Dick Stecker was less awed with the sergeant-for that matter, with The Marine Corps-than most second lieutenants were. For one thing he was a regular; the service was his way of life, not an unwelcome interruption before he could get on with being a lawyer, a movie star, or a golf professional.
More important, he was a second-generation Marine. He had grown up on Marine installations around the country and in China. While he and Pick Pickering both believed that there were indeed three ways to do things-the right way, the wrong way, and The Marine Corps Way-Pickering viewed The Marine Corps Way as just one more fucking infringement on his personal liberty, and Dick Stecker regarded The Marine Corps Way as an opportunity.
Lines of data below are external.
(** A change of a structure that keeps its id keeps or updates the abstract
    table. *)
Lemma abs_store s held p t t' held' :
  tinv s held -> tinv (set_theap (<[p := t']> (theap s)) s) held' ->
  theap s !! p = Some t -> p ∈ live (transactions s) -> tid t' = tid t ->
  abs (set_theap (<[p := t']> (theap s)) s) = <[tid t := info t']> (abs s).
Proof.
  intros Hi Hi' Hp Hl Ht. apply (abs_ext s held _ held'); [done..|]. intros k i.
  destruct (decide (k = tid t)) as [->|Hk].
  - rewrite lookup_insert_eq. split.
    + intros (q & u & Hq & Hu & Hid & <-). simpl in Hq, Hu.
      destruct (decide (q = p)) as [->|Hn].
      * rewrite lookup_insert_eq in Hu. congruence.
      * rewrite lookup_insert_ne in Hu by done.
        destruct Hn. by apply (ti_tid_inj _ _ Hi q p u t).
    + intros [= <-]. exists p, t'. split_and!; [done| |done..]. simpl. by rewrite lookup_insert_eq.
  - rewrite lookup_insert_ne by done. rewrite (abs_lookup s held) by done.
    split; intros (q & u & Hq & Hu & Hid & <-); exists q, u; simpl in *.
    + destruct (decide (q = p)) as [->|Hn]; [rewrite lookup_insert_eq in Hu; congruence|].
      by rewrite lookup_insert_ne in Hu by done.
    + destruct (decide (q = p)) as [->|Hn]; [congruence|]. by rewrite lookup_insert_ne by done.
Qed.

Lemma run_get s held k :
  tinv s held -> Z.of_nat (length held) < max_held -> call_sound s held (CGet k).
Proof.
  intros Hi Hb. unfold call_sound, run_call, vld_get_trans.
  destruct (find_tid_run s held k Hi)
    as [(i & p & t & l1 & l2 & Hr & Hl & Hn & Hp & Hpl & Hid & Ha)|[Hr Ha]].
  - destruct (refs_bound s held p t Hi) as [Hr1 Hr2]; [lia|done|].
    assert (Hw : swrap16 (refCount t + 1) = refCount t + 1).
    { apply swrap16_small. unfold max_held in Hb. lia. }
    set (t' := set_refCount (refCount t + 1) t).
    assert (Hi' : tinv (set_theap (<[p := t']> (theap s)) s) (p :: held)).
    { apply (tinv_store s held _ p t); try done.
      - apply tid_set_refCount.
      - apply volid_set_refCount.
      - apply partition_set_refCount.
      - unfold t'. rewrite refCount_set_refCount, count_cons. case_decide; [lia|done].
      - unfold t'. rewrite refCount_set_refCount. lia.
      - intros q Hq. rewrite count_cons. by case_decide. }
    exists (set_theap (<[p := t']> (theap s)) s), (inr p).
    rewrite (ebind_ok _ _ _ _ _ Hr), (ebind_ok _ _ _ _ _ (deref_run s p t Hp)), Hw.
    split_and!; [done|done|].
    rewrite (abs_store s held p t t' (p :: held)) by (done || apply tid_set_refCount).
    unfold t'. rewrite info_set_refCount, insert_id; [by apply SGet with (info t)|by rewrite Hid].
  - exists s, (inl EINVAL). rewrite (ebind_ok _ _ _ _ _ Hr).
    split_and!; [done..|by apply SGetNone].
Qed.

Lemma run_verify s held k : tinv s held -> call_sound s held (CVerify k).
Proof.
  intros Hi. unfold call_sound, run_call, vld_verify_trans, zero.
  destruct (find_tid_run s held k Hi)
    as [(i & p & t & l1 & l2 & Hr & _ & _ & _ & _ & _ & Ha)|[Hr Ha]].
  - exists s, (inr 0). unfold ebind at 1. rewrite (ebind_ok _ _ _ _ _ Hr).
    split_and!; [done..|by apply SVerify with (info t)].
  - exists s, (inl ENOENT). unfold ebind at 1. rewrite (ebind_ok _ _ _ _ _ Hr).
    split_and!; [done..|by apply SVerifyNone].
Qed.

Lemma run_get_vflags s held k : tinv s held -> call_sound s held (CGetVflags k).
Proof.
  intros Hi. unfold call_sound, run_call, vld_trans_get_vflags.
  destruct (find_tid_run s held k Hi)
    as [(i & p & t & l1 & l2 & Hr & _ & _ & Hp & _ & _ & Ha)|[Hr Ha]].
  - exists s, (inr (vflags t)).
    rewrite (ebind_ok _ _ _ _ _ Hr), (ebind_ok _ _ _ _ _ (deref_run s p t Hp)).
    split_and!; [done..|]. by apply (SGetVflags _ _ _ (info t)).
  - exists s, (inl EINVAL). rewrite (ebind_ok _ _ _ _ _ Hr).
    split_and!; [done..|by apply SGetVflagsNone].
Qed.

(** The functions that set flags. *)
Definition update_trans (k : Z) (g : trans -> trans) : TM unit :=
  r <-- find_trans (fun t => tid t =? k) ;;
  match r with
  | Some (_, p) => t <-- deref p ;; store p (g t)
  | None => efail EINVAL
  end.

Lemma update_run s held k g :
  tinv s held ->
  (forall t, tid (g t) = tid t /\ volid (g t) = volid t /\ partition (g t) = partition t /\
     refCount (g t) = refCount t) ->
  (exists t s', update_trans k g s = Some (s', inr tt) /\ tinv s' held /\
     abs s !! k = Some (info t) /\ abs s' = <[k := info (g t)]> (abs s) /\
     perm_tid s' = perm_tid s) \/
  (update_trans k g s = Some (s, inl EINVAL) /\ abs s !! k = None).
Proof.
  intros Hi Hg. unfold update_trans.
  destruct (find_tid_run s held k Hi)
    as [(i & p & t & l1 & l2 & Hr & _ & _ & Hp & Hpl & Hid & Ha)|[Hr Ha]];
    rewrite (ebind_ok _ _ _ _ _ Hr); [left|by right].
  destruct (Hg t) as (Ht & Hv & Hq & Hc). destruct (ti_refs _ _ Hi p t Hp).
  assert (Hi' : tinv (set_theap (<[p := g t]> (theap s)) s) held)
    by (apply (tinv_store s held held p t (g t)); try done; lia).
  exists t, (set_theap (<[p := g t]> (theap s)) s).
  rewrite (ebind_ok _ _ _ _ _ (deref_run s p t Hp)). split_and!; try done.
  by rewrite (abs_store s held p t (g t) held), Hid.
Qed.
Their current situation was a case in point. The Marine Corps seemed for the moment to have misplaced them-as opposed to having actually lost them. So far as they knew, immediately on certification as qualified in a particular aircraft, every other Marine Corps Second Lieutenant Naval Aviator had been transferred to an operational squadron for duty.
Most F4F Grumman Wildcat pilots were assigned to the Pacific, either to a specific squadron or to one of the Marine Air Groups. The Marine Corps had lost a lot of pilots in the battles of the Coral Sea and Midway and in connection with the invasion of Guadalcanal.
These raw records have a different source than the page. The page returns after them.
(* ===== verification/Vrights.v ===== *)
(** * Rights and status of vnodes

    The parts of milko/lib/vld/vld.c that compute on the entry of a vnode
    alone: the evaluation of the access lists by [vld_check_rights], the
    conversion of an AFSStoreStatus into an entry, the author, and the test of
    volume names. *)

From S2P Require Import Prelude Voldb.

Definition EPERM : Z := 1.
Definition EACCES : Z := 13.

Definition PR_ANYUSERID : Z := -101.
Definition PR_SYSADMINID : Z := -204.

Definition PRSFS_READ : Z := 1.
Definition PRSFS_WRITE : Z := 2.
Definition PRSFS_INSERT : Z := 4.
Definition PRSFS_LOOKUP : Z := 8.
Definition PRSFS_DELETE : Z := 16.
Definition PRSFS_LOCK : Z := 32.
Definition PRSFS_ADMINISTER : Z := 64.

(** [volop_flags] (mnode.h) *)
Definition VOLOP_READ : Z := 0x001.
Definition VOLOP_WRITE : Z := 0x002.
Definition VOLOP_INSERT : Z := 0x004.
Definition VOLOP_LOOKUP : Z := 0x008.
Definition VOLOP_DELETE : Z := 0x010.
Definition VOLOP_LOCK : Z := 0x020.
Definition VOLOP_ADMIN : Z := 0x040.
Definition VOLOP_GETSTATUS : Z := 0x080.

(** [struct fs_security_context]; [cps] is [None] for a null pointer. *)
Record fs_security_context := SecCtx {
  cps : option (list Z); uid : Z; superuser : bool
}.

(** [struct msec]; [sec] is [None] for a null pointer. *)
Record msec := Msec {
  sec : option fs_security_context;
  caller_access : Z; anonymous_access : Z;
  mflags : Z; loop : Z
}.
Definition set_access (c a : Z) (m : msec) : msec :=
  Msec (sec m) c a (mflags m) (loop m).

(** [AFSStoreStatus] *)
Record AFSStoreStatus := StoreStatus {
  Mask : Z; ClientModTime : Z; ss_Owner : Z; ss_Group : Z; ss_UnixModeBits : Z; ss_SegSize : Z
}.
Definition SS_MODTIME : Z := 0x01.
Definition SS_OWNER : Z := 0x02.
Definition SS_GROUP : Z := 0x04.
Definition SS_MODEBITS : Z := 0x08.
Definition SS_SEGSIZE : Z := 0x10.

(** ** Access lists *)

Definition check_flags : list (Z * Z) :=
  [(VOLOP_READ, PRSFS_READ); (VOLOP_WRITE, PRSFS_WRITE); (VOLOP_INSERT, PRSFS_INSERT);
   (VOLOP_DELETE, PRSFS_DELETE); (VOLOP_LOOKUP, PRSFS_LOOKUP); (VOLOP_LOCK, PRSFS_LOCK);
   (VOLOP_ADMIN, PRSFS_ADMINISTER); (VOLOP_GETSTATUS, PRSFS_READ)].

(** [acl[i].owner == id]: the owner is unsigned, the id is signed. *)
Definition owner_is (x : acl_entry) (id : Z) : bool := owner x =? uwrap32 id.

(** The loop over [j], with the assignment as [f]. *)
Fixpoint member_loop (f : Z -> Z) (x : acl_entry) (ids : list Z) (access : Z) : Z :=
  match ids with
  | [] => access
  | id :: ids => member_loop f x ids (if owner_is x id then f access else access)
  end.

(** The two loops over [i]: [grant] for [acl], [revoke] for [negacl]. *)
Definition grant (x : acl_entry) (access : Z) : Z := swrap32 (Z.lor access (flags x)).
Definition revoke (x : acl_entry) (access : Z) : Z :=
  swrap32 (Z.land access (uwrap32 (Z.lnot (flags x)))).

Definition acl_step (f : acl_entry -> Z -> Z) (ids : list Z) (l : list acl_entry)
    (access : Z * Z) (i : nat) : Z * Z :=
  let x := nth i l zero_acl in
  let c := member_loop (f x) x ids (fst access) in
  let a := if owner_is x PR_ANYUSERID then f x (snd access) else snd access in
  (c, a).
Definition acl_loop (f : acl_entry -> Z -> Z) (ids : list Z) (l : list acl_entry)
    (access : Z * Z) : Z * Z :=
  fold_left (acl_step f ids l) (seq 0 FS_MAX_ACL) access.

(** The loop over [check_flags], which ends at the first refusal. *)
Fixpoint check_loop (want caller : Z) (l : list (Z * Z)) : Z :=
  match l with
  | [] => 0
  | (op, privs) :: l =>
      if (Z.land want op =? op) && negb (Z.land privs caller =? privs)
      then EACCES
      else check_loop want caller l
  end.

(** [vld_check_rights] from the directory [d] whose lists hold on: the rights
    it leaves in [m] and its result. *)
Definition dir_access (d : voldb_dir_entry) (ids : list Z) (super : bool) : Z * Z :=
  let r := acl_loop grant ids (acl d) (0, 0) in
  let '(caller, anonymous) := acl_loop revoke ids (negacl d) r in
  (if super then swrap32 (Z.lor caller (Z.lor PRSFS_LOOKUP PRSFS_ADMINISTER)) else caller,
   anonymous).
Definition check_dir_rights (d : voldb_dir_entry) (ids : list Z) (m : msec) (super : bool)
    : msec * Z :=
  let '(caller, anonymous) := dir_access d ids super in
  (set_access caller anonymous m, check_loop (mflags m) caller check_flags).

(** ** Status *)

Definition set_Owner (v : Z) (e : voldb_file_entry) : voldb_file_entry :=
  let 'FileEntry a1 a2 a3 a4 a5 a6 a7 a8 a9 a10 a11 _ a13 a14 a15 a16 a17 a18 a19 a20 := e in
  FileEntry a1 a2 a3 a4 a5 a6 a7 a8 a9 a10 a11 v a13 a14 a15 a16 a17 a18 a19 a20.
Definition set_Group (v : Z) (e : voldb_file_entry) : voldb_file_entry :=
  let 'FileEntry a1 a2 a3 a4 a5 a6 a7 a8 a9 a10 a11 a12 a13 a14 a15 a16 a17 a18 _ a20 := e in
  FileEntry a1 a2 a3 a4 a5 a6 a7 a8 a9 a10 a11 a12 a13 a14 a15 a16 a17 a18 v a20.
Definition set_UnixModeBits (v : Z) (e : voldb_file_entry) : voldb_file_entry :=
  let 'FileEntry a1 a2 a3 a4 a5 a6 a7 a8 a9 a10 a11 a12 _ a14 a15 a16 a17 a18 a19 a20 := e in
  FileEntry a1 a2 a3 a4 a5 a6 a7 a8 a9 a10 a11 a12 v a14 a15 a16 a17 a18 a19 a20.
Definition set_SegSize (v : Z) (e : voldb_file_entry) : voldb_file_entry :=
  let 'FileEntry a1 a2 a3 a4 a5 a6 a7 a8 a9 a10 a11 a12 a13 a14 a15 _ a17 a18 a19 a20 := e in
  FileEntry a1 a2 a3 a4 a5 a6 a7 a8 a9 a10 a11 a12 a13 a14 a15 v a17 a18 a19 a20.
Definition set_Author (v : Z) (e : voldb_file_entry) : voldb_file_entry :=
  let 'FileEntry a1 a2 a3 a4 a5 a6 a7 a8 a9 a10 _ a12 a13 a14 a15 a16 a17 a18 a19 a20 := e in
  FileEntry a1 a2 a3 a4 a5 a6 a7 a8 a9 a10 v a12 a13 a14 a15 a16 a17 a18 a19 a20.

(** The entry of a directory starts with that of a file. *)
Definition set_dfile (f : voldb_file_entry -> voldb_file_entry) (e : voldb_dir_entry)
    : voldb_dir_entry :=
  DirEntry (f (dfile e)) (negacl e) (acl e).

(** [ss->Mask & bit] *)
Definition masked (ss : AFSStoreStatus) (bit : Z) : bool := negb (Z.land (Mask ss) bit =? 0).
Definition when {A} (b : bool) (f : A -> A) (x : A) : A := if b then f x else x.

(** The assignments of the two functions below, which differ in the mode bits
    they keep. *)
Definition store_fields (mode : Z) (ss : AFSStoreStatus) (e : voldb_file_entry)
    : voldb_file_entry :=
  let e := when (masked ss SS_OWNER) (set_Owner (ss_Owner ss)) e in
  let e := when (masked ss SS_MODTIME) (set_ServerModTime (ClientModTime ss)) e in
  let e := when (masked ss SS_GROUP) (set_Group (ss_Group ss)) e in
  let e := when (masked ss SS_MODEBITS) (set_UnixModeBits (Z.land mode (ss_UnixModeBits ss))) e in
  when (masked ss SS_SEGSIZE) (set_SegSize (ss_SegSize ss)) e.

(** The mode masks 07777 and 0777. *)
Definition vld_storestatus_to_dent (e : voldb_dir_entry) (ss : AFSStoreStatus)
    : voldb_dir_entry :=
  set_dfile (store_fields (8^4 - 1) ss) e.
Definition vld_storestatus_to_fent (e : voldb_file_entry) (ss : AFSStoreStatus)
    : voldb_file_entry :=
  store_fields (8^3 - 1) ss e.

(** [None] is an abort, or an entry whose type is not that of its union. *)
Definition vld_storestatus_to_ent (e : voldb_entry) (ss : AFSStoreStatus)
    : option voldb_entry :=
  match u e with
  | u_dir d =>
      if type e =? TYPE_DIR then Some (Entry (type e) (u_dir (vld_storestatus_to_dent d ss)))
      else None
  | u_file f =>
      if (type e =? TYPE_FILE) || (type e =? TYPE_LINK)
      then Some (Entry (type e) (u_file (vld_storestatus_to_fent f ss)))
      else None
  end.

(** [m] is [None] for a null pointer; the uid is stored in an unsigned field. *)
Definition vld_set_author (e : voldb_entry) (m : option msec) : option voldb_entry :=
  match m with
  | None => Some e
  | Some m =>
      s ← sec m;
      match u e with
      | u_dir d =>
          if type e =? TYPE_DIR
          then Some (Entry (type e) (u_dir (set_dfile (set_Author (uwrap32 (uid s))) d)))
          else None
      | u_file f =>
          if (type e =? TYPE_FILE) || (type e =? TYPE_LINK)
          then Some (Entry (type e) (u_file (set_Author (uwrap32 (uid s)) f)))
          else None
      end
  end.

(** ** Names of volumes *)

(** The value of a byte as a [char], which is signed. *)
Definition char_of (c : Z) : Z := if c <? 128 then c else c - 256.

(** 0 for a valid name, else its first bad character.  [None] is a null
    pointer. *)
Fixpoint volname_loop (name : bytes) : Z :=
  match name with
  | [] => 0
  | b :: name =>
      let c := char_of b in
      if negb (((97 <=? c) && (c <=? 122)) || ((65 <=? c) && (c <=? 90)) ||
               ((48 <=? c) && (c <=? 57)) || (c =? 46))
      then c else volname_loop name
  end.
Definition VLD_VALID_VOLNAME (name : option bytes) : Z :=
  match name with Some s => volname_loop s | None => 0 end.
It followed that Lieutenants Stecker and Pickering, duly certified as qualified to fly Wildcats, should have been on their way to the Pacific some time ago. Or failing that, they should have been assigned to one of the fighter squadrons forming in the United States for later service in that theater.
But that hadn't happened. They were "temporarily" assigned to the Naval Air Station, Pensacola, Florida (where they'd learned how to fly less than a year before), picking up brand-new Wildcats at the Grumman factory and ferrying them all over the country.
This bothered "Pick" Pickering no end. He wanted to be where the fighting was, not cooling his ass in the United States.
He also wallowed in fear that they would be permanently assigned to Pensacola as instructor pilots, spending the war in the backseat of a Yellow Peril teaching people how to fly, while the rest of their peers were off covering themselves with glory in the Pacific.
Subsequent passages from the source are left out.